Parameters of restricted internal rotation about the C–C bond of the O–C–C–N fragment in the neutral and protonated forms of noradrenaline in D₂O, CD₃OD, and DMSO-d₆ were estimated by quantum molecular dynamics and NMR methods. The one-dimensional internal rotation potentials were calculated in the MP2/aug-cc-pVTZ approximation. The multiplet structure of the ¹H NMR spectra of neutral and protonated noradrenaline in the given solvent series was resolved, and signals of diastereotopic methylene protons pro-S and pro-R were assigned. The conformational dependences of the proton coupling constants were calculated at the FPT-DFT 6-311++G(2df,2p) level of theory. The relative contributions of different rotamers were evaluated by solving a series of inverse vibrational problems in terms of the large-amplitude vibration model to achieve the best agreement between the calculated and experimental coupling constants.

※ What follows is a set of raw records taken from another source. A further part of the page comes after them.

(** The loop completes when every key names one categorical column, has a
    map, and the map keeps the categories of that column distinct. *)
Lemma for_each_rename_succeeds X maps ks s df :
  NoDup ks ->
  Cat.heap s !! X = Some df ->
  (forall k, k ∈ ks -> exists c m,
      column_cat df k = Ok c /\ dict_get maps k = Some m /\
      NoDup (renamed m <$> categories c)) ->
  exists s', Cat.for_each ks (rename_body X maps) s = (Ok tt, s').
Proof.
  revert s df. induction ks as [|k ks IH]; intros s df Hnd Hdf Hpre.
  - by eexists.
  - apply NoDup_cons in Hnd as [Hk Hnd].
    cbn [Cat.for_each]. unfold mbind, Cat.M_bind.
    rewrite (rename_categories_inplace_eq _ _ _ _ _ Hdf).
    destruct (Hpre k) as (c & m & -> & -> & Hcats); [apply list_elem_of_here|].
    unfold rename_categories. rewrite decide_True by done.
    assert (X < length (Cat.heap s))%nat as Hlt by (by eapply lookup_lt_Some).
    eapply IH; [done|cbn [Cat.heap]; by apply list_lookup_insert_eq|].
    intros k' Hk'. destruct (Hpre k') as (c0 & m0 & ? & ? & ?);
      [by apply list_elem_of_further|].
    exists c0, m0. split; [|done].
    rewrite column_cat_set_ne; [done|]. intros ->. done.
Qed.

(** ** The control flow of [_transform] and [_fit_transform] *)

Lemma _transform_eq X g h :
  Cat._transform X (Cat.mkState g h) =
  match Cat._category_maps g with
  | None => (Raise AttributeError, Cat.mkState g h)
  | Some maps =>
      if dict_truthy maps then
        if Cat.inplace g then
          finish X (Cat.for_each (dict_keys maps) (rename_body X maps)
                      (Cat.mkState g h))
        else
          match h !! X with
          | None => (Raise DanglingReference, Cat.mkState g h)
          | Some df =>
              finish (length h)
                (Cat.for_each (dict_keys maps) (rename_body (length h) maps)
                   (Cat.mkState g (h ++ [df])))
          end
      else (Ok X, Cat.mkState g h)
  end.
Proof.
  unfold Cat._transform, Cat._minimize_categorical_memory_usage.
  unfold mbind, Cat.M_bind, Cat.get_category_maps. cbn [Cat.self].
  destruct (Cat._category_maps g) as [maps|]; [|done].
  destruct (dict_truthy maps); [|done].
  unfold Cat.get_inplace. cbn [Cat.self].
  destruct (Cat.inplace g); cbn [negb].
  - unfold mret, Cat.M_ret, finish.
    by destruct (Cat.for_each _ _ _) as [[[]|e] s'].
  - unfold Cat.copy_deep, mbind, Cat.M_bind, Cat.deref, Cat.alloc.
    cbn [Cat.heap Cat.self].
    destruct (h !! X) as [df|]; [|done].
    unfold mret, Cat.M_ret, finish.
    by destruct (Cat.for_each _ _ _) as [[[]|e] s'].
Qed.

Lemma _fit_transform_eq X g h :
  Cat._fit_transform X (Cat.mkState g h) =
  match h !! X with
  | None => (Raise DanglingReference, Cat.mkState g h)
  | Some df =>
      match Cat.get_category_map_loop df (column_names df) [] with
      | Raise e => (Raise e, Cat.mkState g h)
      | Ok maps =>
          match Cat._transform X
                  (Cat.mkState
                     (Cat.mk (Cat.inplace g) (Some maps)
                        (Cat.feature_metadata_in g)) h) with
          | (Ok X_out, s') =>
              (Ok (X_out,
                   type_group_map_special (Cat.feature_metadata_in (Cat.self s'))),
               s')
          | (Raise e, s') => (Raise e, s')
          end
      end
  end.
Proof.
  unfold Cat._fit_transform, Cat._get_category_map.
  unfold mbind, Cat.M_bind, Cat.deref, Cat.lift. cbn [Cat.heap].
  destruct (h !! X) as [df|]; [|done].
  destruct (Cat.get_category_map_loop df (column_names df) []) as [maps|e];
    [|done].
  unfold Cat.set_category_maps. cbn [Cat.heap Cat.self].
  destruct (Cat._transform _ _) as [[X_out|e] s']; done.
Qed.

(** ** Fitting *)

Lemma Frame_wf_elem df name s :
  Frame_wf df -> (name, s) ∈ columns df -> exists c, s = SCat c /\ Categorical_wf c.
Proof.
  intros [_ Hall] Hin. rewrite Forall_forall in Hall.
  specialize (Hall _ Hin). destruct s as [c|x]; [by exists c|done].
Qed.

Lemma Frame_wf_column_cat df k :
  Frame_wf df -> k ∈ column_names df ->
  exists c, column_cat df k = Ok c /\ (k, SCat c) ∈ columns df /\ Categorical_wf c.
Proof.
  intros Hwf Hk. apply list_elem_of_fmap in Hk as ([n s] & -> & Hin).
  destruct (Frame_wf_elem _ _ _ Hwf Hin) as (c & -> & Hc). exists c.
  split; [apply column_cat_NoDup; [apply Hwf|done]|]. done.
Qed.

Lemma get_category_map_loop_spec df todo acc :
  NoDup todo ->
  (forall k, k ∈ todo -> k ∉ dict_keys acc) ->
  (forall k, k ∈ todo -> exists c, column_cat df k = Ok c) ->
  exists maps,
    Cat.get_category_map_loop df todo acc = Ok maps /\
    dict_keys maps = dict_keys acc ++ todo /\
    (forall k c, k ∈ todo -> column_cat df k = Ok c ->
       dict_get maps k = Some (fitted_map (categories c))) /\
    (forall k, k ∉ todo -> dict_get maps k = dict_get acc k).
Proof.
  revert acc. induction todo as [|k0 todo IH]; intros acc Hnd Hfresh Hcat.
  - exists acc. cbn. rewrite app_nil_r. split_and!; try done.
    intros k c Hk. by apply elem_of_nil in Hk.
  - apply NoDup_cons in Hnd as [Hk0 Hnd].
    destruct (Hcat k0) as [c0 Hc0]; [apply list_elem_of_here|].
    cbn [Cat.get_category_map_loop]. rewrite Hc0. cbn [result_bind].
    destruct (IH (dict_set acc k0 (fitted_map (categories c0))))
      as (maps & Hrun & Hkeys & Hin & Hout); [done| |..].
    { intros k Hk. rewrite dict_keys_set.
      rewrite decide_False by (apply Hfresh, list_elem_of_here).
      intros [Hacc|Heq]%elem_of_app.
      - by eapply Hfresh; [apply list_elem_of_further|].
      - apply list_elem_of_singleton in Heq. by subst. }
    { intros k Hk. apply Hcat. by apply list_elem_of_further. }
    exists maps. split; [exact Hrun|]. split; [|split].
    + rewrite Hkeys, dict_keys_set.
      rewrite decide_False by (apply Hfresh, list_elem_of_here).
      by rewrite <-app_assoc.
    + intros k c [->|Hk]%elem_of_cons Hc.
      * rewrite Hout by done. rewrite dict_get_set_eq. congruence.
      * by apply Hin.
    + intros k [Hne Hk]%not_elem_of_cons. rewrite Hout by done.
      by apply dict_get_set_ne.
Qed.

Lemma NoDup_range n : NoDup (range n).
Proof.
  unfold range. apply NoDup_fmap_2; [apply _|apply NoDup_seq].
Qed.

Lemma renamed_fitted_map cats :
  NoDup cats -> renamed (fitted_map cats) <$> cats = LInt <$> range (length cats).
Proof.
  intros Hnd. apply list_eq. intros i. rewrite !list_lookup_fmap.
  destruct (cats !! i) as [l|] eqn:Hl; simpl.
  - rewrite range_lookup_nat by (by eapply lookup_lt_Some). simpl.
    unfold renamed.
    assert (fitted_map cats !! l = Some (Z.of_nat i)) as ->; [|done].
    apply fitted_map_enumerates; [done|]. split; [lia|]. by rewrite Nat2Z.id.
  - apply lookup_ge_None in Hl.
    rewrite (proj2 (lookup_ge_None _ _)); [done|]. by rewrite length_range.
Qed.

Lemma NoDup_minimized_categories n : NoDup (LInt <$> range n).
Proof.
  apply NoDup_fmap_2; [|apply NoDup_range]. by intros ?? [=].
Qed.

Lemma relabel_fitted maps df :
  Frame_wf df ->
  dict_keys maps = column_names df ->
  (forall k c, (k, SCat c) ∈ columns df ->
     dict_get maps k = Some (fitted_map (categories c))) ->
  relabel_in maps (dict_keys maps) <$> columns df
  = (fun p => (p.1, minimized_series p.2)) <$> columns df.
Proof.
  intros Hwf Hkeys Hmaps. apply Forall_fmap_ext, Forall_forall.
  intros [n s] Hin. destruct (Frame_wf_elem _ _ _ Hwf Hin) as (c & -> & [Hc _]).
  unfold relabel_in. cbn [fst snd]. rewrite decide_True.
  2:{ rewrite Hkeys. apply list_elem_of_fmap. by exists (n, SCat c). }
  rewrite (Hmaps _ _ Hin). cbn. by rewrite renamed_fitted_map.
Qed.

(** [_fit_transform] on a well-formed frame of categorical columns: what it
    returns, what it stores in the instance and what it does to the store. *)
Lemma _fit_transform_spec g h X df :
  h !! X = Some df -> Frame_wf df ->
  exists maps,
    dict_keys maps = column_names df /\
    (forall k c, (k, SCat c) ∈ columns df ->
       dict_get maps k = Some (fitted_map (categories c))) /\
    Cat._fit_transform X (Cat.mkState g h) =
    (Ok (if Cat.inplace g || negb (dict_truthy maps) then X else length h,
         type_group_map_special (Cat.feature_metadata_in g)),
     Cat.mkState (Cat.mk (Cat.inplace g) (Some maps) (Cat.feature_metadata_in g))
       (if negb (dict_truthy maps) then h
        else if Cat.inplace g then <[X := minimized_frame df]> h
        else h ++ [minimized_frame df])).
Proof.
  intros HX Hwf.
  destruct (get_category_map_loop_spec df (column_names df) [])
    as (maps & Hrun & Hkeys & Hin & _).
  { apply Hwf. }
  { intros k _. apply not_elem_of_nil. }
  { intros k Hk. destruct (Frame_wf_column_cat _ _ Hwf Hk) as (c & ? & _).
    by exists c. }
  cbn in Hkeys.
  assert (forall k c, (k, SCat c) ∈ columns df ->
            dict_get maps k = Some (fitted_map (categories c))) as Hmaps.
  { intros k c Hkc.
    assert (k ∈ column_names df) as Hk
      by (apply list_elem_of_fmap; by exists (k, SCat c)).
    apply Hin; [done|]. apply column_cat_NoDup; [apply Hwf|done]. }
  exists maps. split; [done|]. split; [done|].
  rewrite _fit_transform_eq, HX, Hrun, _transform_eq. cbn [Cat._category_maps].
  destruct (dict_truthy maps) eqn:Htruthy; cbn [negb orb];
    [|by rewrite orb_true_r].
  rewrite orb_false_r. cbn [Cat.inplace].
  assert (forall Y s, Cat.heap s !! Y = Some df ->
    Cat.for_each (dict_keys maps) (rename_body Y maps) s
    = (Ok tt, Cat.mkState (Cat.self s)
                (<[Y := minimized_frame df]> (Cat.heap s)))) as Hloop.
  { intros Y s HY.
    assert (NoDup (dict_keys maps)) as Hnd by (rewrite Hkeys; apply Hwf).
    destruct (for_each_rename_succeeds Y maps (dict_keys maps) s df Hnd HY)
      as [s' Hs'].
    { intros k Hk. rewrite Hkeys in Hk.
      destruct (Frame_wf_column_cat _ _ Hwf Hk) as (c & Hc & Hkc & [Hcats _]).
      exists c, (fitted_map (categories c)). split; [done|].
      split; [by apply Hmaps|].
      rewrite renamed_fitted_map by done. apply NoDup_minimized_categories. }
    rewrite Hs'. f_equal.
    rewrite (for_each_rename_Ok _ _ _ _ _ _ Hnd HY Hs').
    by rewrite relabel_fitted. }
  destruct (Cat.inplace g).
  - rewrite Hloop by done. done.
  - rewrite HX, Hloop.
    2:{ cbn [Cat.heap]. by rewrite lookup_app_r, Nat.sub_diag. }
    cbn [finish Cat.heap Cat.self]. do 2 f_equal.
    rewrite insert_app_r_alt, Nat.sub_diag by done. done.
Qed.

The neutral form of noradrenaline was shown to prefer conformation g⁺, while conformer g⁻ was found to be the minor one. Protonation of noradrenaline molecule essentially stabilizes conformer g⁻. In all cases, the contribution of conformer t with transoid orientation of the oxygen and nitrogen atoms did not exceed 1%. The obtained data can be useful for the construction of a quantitative model for noradrenaline binding to receptors at the molecular level.